Now, don’t get me wrong, I fully believe in both of those values, but I think my parents and I simply don’t see eye to eye on how these values should shape one’s life. To me, family isn’t just the people who are related to you; it’s the people who accept you and love you just as you are, not because they are obligated to, but because they see you and understand you. They choose to be part of your life, and you choose to be a part of theirs; that’s a bond that sealed by genuine affection, not just blood. I’ve been blessed enough to have encountered these kinds of people in all my travels. From my best friend of 13 years, to my college buddies, to my co-workers, to my Godparents, and various mentors and mentees, I am honoured to have such a rich and interesting cast of characters in the colourful storybook that is my life.

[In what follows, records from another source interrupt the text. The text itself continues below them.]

(** The cell text around the business number is stored stripped. *)
Lemma scraped_values_are_trimmed_witness :
  ExtractContactInfo.collect labelled_cell_browser !! "business_number"
    = Some "Business number: 863108833" /\
  strip "Business number: 863108833" = "Business number: 863108833".
Proof.
  assert (ExtractContactInfo.collect labelled_cell_browser !! "business_number"
          = Some "Business number: 863108833") as H
    by (vm_compute; reflexivity).
  split; [exact H|].
  exact (scraped_values_are_trimmed _ _ _ H).
Defined.

Lemma known_step_trimmed (page_source : string) (ci : gmap string string)
    (kp : string * re) :
  In kp known_patterns -> shaped trimmed ci ->
  shaped trimmed (ImprovedContactExtractor.known_step page_source ci kp).
Proof.
  intros Hin Hci. unfold ImprovedContactExtractor.known_step.
  destruct (search true kp.2 page_source) as [m|] eqn:E; [|easy].
  simpl in Hin.
  destruct Hin as [<-|[<-|[<-|[<-|[<-|[<-|[<-|[]]]]]]]];
    cbn [fst snd String.eqb Ascii.eqb Bool.eqb] in *;
    try (apply shaped_insert; [easy|reflexivity]).
  apply shaped_insert; [easy|].
  now apply known_employees_trimmed with (page_source := page_source).
Qed.

Lemma first_name_trimmed (page_source : string) (patterns : list re)
    (name : string) :
  ImprovedContactExtractor.first_name page_source patterns = Some name ->
  strip name = name.
Proof.
  induction patterns as [|p ps IH]; [discriminate|].
  cbn [ImprovedContactExtractor.first_name].
  destruct (search true p page_source); [|exact IH].
  intros [= <-]. apply strip_idem.
Qed.

Lemma first_position_trimmed (page_source : string) (patterns : list re)
    (position : string) :
  ImprovedContactExtractor.first_position page_source patterns
    = Some position ->
  strip position = position /\ position <> "".
Proof.
  induction patterns as [|p ps IH]; [discriminate|].
  cbn [ImprovedContactExtractor.first_position].
  destruct (search true p page_source); [|exact IH].
  cbv zeta. destruct (String.eqb_spec (strip (sub placeholder "" (strip (group r)))) "") as [_|N];
    [exact IH|].
  intros [= <-]. split; [apply strip_idem|exact N].
Qed.

(** X4: no value in the dict of [extract_contact_with_progress] has white
    space at either end, under any key, for any identifier and page. *)
Theorem improved_values_are_trimmed (npri_id page_source k v : string) :
  ImprovedContactExtractor.after4 npri_id page_source !! k = Some v ->
  strip v = v.
Proof.
  revert k v.
  change (shaped trimmed (ImprovedContactExtractor.after4 npri_id page_source)).
  assert (shaped trimmed
            (ImprovedContactExtractor.after1 npri_id page_source)) as H1.
  { unfold ImprovedContactExtractor.after1, ImprovedContactExtractor.method1.
    destruct (String.eqb npri_id "1368"); [|apply shaped_empty].
    apply (fold_left_preserves (shaped trimmed)); [|apply shaped_empty].
    intros a b Hb. now apply known_step_trimmed. }
  assert (shaped trimmed
            (ImprovedContactExtractor.after2 npri_id page_source)) as H2.
  { unfold ImprovedContactExtractor.after2, ImprovedContactExtractor.method2.
    apply (fold_left_preserves (shaped trimmed)); [|exact H1].
    intros a b _ Ha. unfold ImprovedContactExtractor.generic_step.
    destruct (a !! b.1); [easy|].
    destruct (search true b.2 page_source); [|easy].
    apply shaped_insert; [easy|apply strip_trimmed]. }
  assert (shaped trimmed
            (ImprovedContactExtractor.after3 npri_id page_source)) as H3.
  { unfold ImprovedContactExtractor.after3, ImprovedContactExtractor.method3.
    destruct (_ !! "contact_name"); [easy|].
    destruct (ImprovedContactExtractor.first_name _ _) eqn:E; [|easy].
    apply shaped_insert; [easy|]. now apply first_name_trimmed in E. }
  unfold ImprovedContactExtractor.after4, ImprovedContactExtractor.method4.
  destruct (_ !! "position"); [easy|].
  destruct (ImprovedContactExtractor.first_position _ _) eqn:E; [|easy].
  apply shaped_insert; [easy|]. now apply first_position_trimmed in E.
Qed.

(** A position followed by blanks is stored without them. *)
Lemma improved_values_are_trimmed_witness :
  ImprovedContactExtractor.after4 "42" position_page !! "position"
    = Some "Plant Manager" /\
  strip "Plant Manager" = "Plant Manager".
Proof.
  assert (ImprovedContactExtractor.after4 "42" position_page !! "position"
          = Some "Plant Manager") as H
    by (vm_compute; reflexivity).
  split; [exact H|].
  exact (improved_values_are_trimmed _ _ _ _ H).
Defined.

(** X5: no value in the dict of [extract_contact_info_enhanced] has white
    space at either end. *)
Theorem enhanced_values_are_trimmed (page_source k v : string) :
  EnhancedContactExtractor.collect page_source !! k = Some v ->
  strip v = v.
Proof.
  revert k v.
  change (shaped trimmed (EnhancedContactExtractor.collect page_source)).
  unfold EnhancedContactExtractor.collect.
  apply (fold_left_preserves (shaped trimmed)); [|apply shaped_empty].
  intros a b _ Ha. unfold EnhancedContactExtractor.enhanced_step.
  destruct (findall true b.2 page_source); [easy|].
  apply shaped_insert; [easy|apply strip_trimmed].
Qed.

Now, on the topic of faith; my parents seem to believe that if you have faith, your life will and should be easy and uncomplicated; while, I’ve always been under the impression, that if you have faith, you face obstacles and trials, but you will also have a very present Help. I didn’t choose to follow Christ because He promised me an easy life (and if you read the Bible he clearly doesn’t), but rather, I chose to follow Christ because he promised me an adventurous one. I grew up in children’s church hearing stories about David facing Goliath, Deborah guiding the Children of Israel with strength and wisdom, Moses leading the Israelites out Egypt and through the desert, Esther going before her husband, the king of Persia, to protect her people, and even Mary, the mother of God, saying “yes” the most outrageous request God has ever made of any human being. These people, these heroes of faith, all faced terrific trials, and you know what? They didn’t give up, they didn’t back down, they didn’t decline the divine call to adventure; they said “yes” when God asked. I don’t know about you, but that’s kind of life I want to live. That’s a life worth living.

Now, I don’t say all this to belittle my parents’ or family’s way of life; I know in their way, they, too, are living out a divine calling on their lives, and I respect where they’re coming from when they they just want me to be happy and safe. But if there was just one thing I wish I could get them to understand about me, it’s this: I would rather live a life full of adventure than free of hardship.